Following weeks of Internet rumors, Szegedi acknowledged in June that his grandparents on his mother’s side were Jews — making him one too under Jewish law, even though he does not practice the faith. His grandmother was an Auschwitz survivor and his grandfather a veteran of forced labor camps.
Since then, the 30-year-old has become a pariah in Jobbik and his political career is on the brink of collapse. He declined to be interviewed for this story.
At the root of the drama is an audiotape of a 2010 meeting between Szegedi and a convicted felon. Szegedi acknowledges that the meeting took place, but contends the tape was altered in unspecified ways; Jobbik considers it real.
In the recording, the felon is heard confronting Szegedi with evidence of his Jewish roots. Szegedi sounds surprised, then offers money and favors in exchange for keeping quiet. Under pressure, Szegedi resigned last month from all party positions and gave up his Jobbik membership. That was not good enough for the party: Last week it asked him to give up his seat in the European Parliament as well. Jobbik says its issue is the suspected bribery, not his Jewish roots.

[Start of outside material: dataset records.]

(** *** Primitive operations *)

(** [build_dir.exists()].  A directory of the file system is found.  For
    an absent one the answer is [False], unless the path cannot be reached:
    then the error is raised.  Nothing can be created at a path that cannot
    be reached, so the check raises only where [mkdir] fails as well. *)
Definition dir_exists (dir : string) : M bool := λ w,
  let w' := log_event (EvStat dir) w in
  match fs w !! dir with
  | Some _ => (Ok true, w')
  | None =>
      match stat_error env (trace w) dir, mkdir_error env (trace w) dir with
      | Some e, Some _ => (Raise e, w')
      | _, _ => (Ok false, w')
      end
  end.

(** [(build_dir / name).exists()], for the files at the root of the
    workspace: the pipeline asks only after the clone has filled the
    directory, which can then be searched. *)
Definition file_exists (dir name : string) : M bool := λ w,
  (Ok (bool_decide (is_Some (read_file (fs w) dir name))),
   log_event (EvStat (joinpath dir name)) w).

(** [shutil.rmtree(build_dir, ignore_errors=True)] *)
Definition rmtree (dir : string) : M unit := λ w,
  let w' := log_event (EvRmtree dir) w in
  match rmtree_outcome env (trace w) dir with
  | Removed => (Ok tt, set_fs (delete dir (fs w)) w')
  | Survives keep =>
      (Ok tt, set_fs (alter (filter (λ kv : string * string, keep kv.1 = true)) dir (fs w)) w')
  end.

(** [build_dir.mkdir(parents=True, exist_ok=True)] *)
Definition mkdir (dir : string) : M unit := λ w,
  let w' := log_event (EvMkdir dir) w in
  match mkdir_error env (trace w) dir with
  | Some e => (Raise e, w')
  | None =>
      match fs w !! dir with
      | Some _ => (Ok tt, w')
      | None => (Ok tt, set_fs (<[dir := ∅]> (fs w)) w')
      end
  end.

(** [time.sleep(seconds)] *)
Definition sleep (seconds : nat) : M unit := emit (EvSleep seconds).

(** [with open(build_dir / name, 'w') as f: f.write(content)] *)
Definition write_file (dir name content : string) : M unit := λ w,
  let p := joinpath dir name in
  let w' := log_event (EvWrite p content) w in
  match write_error env (trace w) p with
  | Some e => (Raise e, w')
  | None =>
      match fs w !! dir with
      | Some t => (Ok tt, set_fs (<[dir := <[name := content]> t]> (fs w)) w')
      | None =>
          (Raise (Exn OSError ("[Errno 2] No such file or directory: '" +:+ p +:+ "'")), w')
      end
  end.

(** [subprocess.run(['git', 'clone', '--depth', '1', repo_url, str(build_dir)], check=True, ...)] *)
Definition run_git_clone (repo_url dir : string) : M unit := λ w,
  let w' := log_event (EvClone repo_url dir) w in
  match git_clone env (trace w) repo_url dir with
  | Ok t => (Ok tt, set_fs (<[dir := t]> (fs w)) w')
  | Raise e => (Raise e, w')
  end.

(** [client.images.build(path=str(build_dir), tag=tag, rm=True, forcerm=True)] *)
Definition client_images_build (dir tag : string) : M (image * list pydict) := λ w,
  let recipe := read_file (fs w) dir "Dockerfile" in
  (images_build env (trace w) dir tag (fs w !! dir),
   log_event (EvEngineBuild dir tag recipe) w).

(** *** clean_build_dir *)

Definition clean_failed_message (build_dir : string) : string :=
  "Failed to clean build directory after 3 attempts: " +:+ build_dir.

Szegedi came to prominence in 2007 as a founding member of the Hungarian Guard, a group whose black uniforms and striped flags recalled the Arrow Cross, a pro-Nazi party that briefly governed Hungary at the end of World War II and killed thousands of Jews.

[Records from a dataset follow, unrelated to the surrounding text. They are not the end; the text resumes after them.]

(** C1, amended. The edges that a run hands to the store are deduplicated
    by the ordered pair of the merge hashes of source and target. No two
    edges of the list have the same source and the same target, so a
    second import of the same target from the same identity adds no edge.
    Every import that resolves between two known files has an edge with
    its ordered pair in the list; so when one file imports another and is
    imported by it, and the two have different merge hashes, the list
    holds two edges, one for each direction. *)
Theorem run_edges_deduplicated_ordered (env : Env) (self : DependencyDriller)
    (summary : Summary) (calls : list StoreCall) :
  run env self = Ok (summary, calls) →
  (∀ rows, index_imports rows ∈ calls → NoDup (edge_key <$> rows))
  ∧ (∀ wf q, resolved_import env self wf q →
       ∃ rows e, index_imports rows ∈ calls ∧ e ∈ rows
                 ∧ edge_key e
                   = (merge_hash (get_path_hashes env (rel_path wf)),
                      merge_hash (get_path_hashes env q)))
  ∧ (∀ a b,
       resolved_import env self a (rel_path b) →
       resolved_import env self b (rel_path a) →
       merge_hash (get_path_hashes env (rel_path a))
       ≠ merge_hash (get_path_hashes env (rel_path b)) →
       ∃ rows e1 e2, index_imports rows ∈ calls
         ∧ e1 ∈ rows ∧ e2 ∈ rows ∧ e1 ≠ e2
         ∧ edge_key e1
           = (merge_hash (get_path_hashes env (rel_path a)),
              merge_hash (get_path_hashes env (rel_path b)))
         ∧ edge_key e2
           = (merge_hash (get_path_hashes env (rel_path b)),
              merge_hash (get_path_hashes env (rel_path a)))).
Proof.
  intros (edges & Hone & Hnodup & Hcomplete)%run_Ok_edges. split_and!.
  - intros rows Hin. by rewrite (Hone rows Hin).
  - intros wf q (Hin & (e & He & Hin')%list_elem_of_fmap)%Hcomplete.
    by exists edges, e.
  - intros a b (Hin & (e1 & He1 & Hin1)%list_elem_of_fmap)%Hcomplete
      (_ & (e2 & He2 & Hin2)%list_elem_of_fmap)%Hcomplete Hdiff.
    exists edges, e1, e2. split_and!; [done..| |done|done].
    intros ->. rewrite <- He1 in He2. by injection He2.
Qed.

Lemma run_edges_deduplicated_ordered_witness :
  NoDup (edge_key <$> [edge_a_b; edge_b_a]).
Proof.
  apply (proj1 (run_edges_deduplicated_ordered env_ab (driller env_ab)
                  {| imports := 2; keyworded_files := 2 |} calls_ab
                  ltac:(vm_compute; reflexivity))
           [edge_a_b; edge_b_a]).
  right. left.
Defined.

In all, 550,000 Hungarian Jews were killed during the Holocaust, most of them after being sent in trains to death camps like Auschwitz.
The Hungarian Guard was banned by the courts in 2009.
By then, Szegedi had already joined the Jobbik Party, which was launched in 2003 to become the country’s biggest far-right political force.
He soon became one of its most vocal and visible members, and a pillar of the party leadership. Since 2009, he has served in the European Parliament in Brussels as one of the party’s three EU lawmakers, a position he says he wants to keep.
The fallout of Szegedi’s ancestry saga has extended to his business interests. Jobbik executive director Gabor Szabo is pulling out of an Internet site selling nationalist Hungarian merchandise that he owns with Szegedi. Szabo said his sister has resigned as Szegedi’s personal assistant.
In the 2010 tape, former convict Zoltan Ambrus is heard telling Szegedi that he has documents proving Szegedi is Jewish. The right-wing politician seems genuinely surprised by the news — and offers EU funds and a possible EU job to Ambrus to hush it up.
Ambrus, who served time in prison on a weapons and explosives conviction, apparently rejected the bribes.
He said he secretly taped the conversation as part of an internal Jobbik power struggle aimed at ousting Szegedi from a local party leadership post. The party’s reaction was swift.
“We have no alternative but to ask him to return his EU mandate,” Jobbik president Gabor Vona said. “Jobbik does not investigate the heritage of its members or leadership, but instead takes into consideration what they have done for the nation.”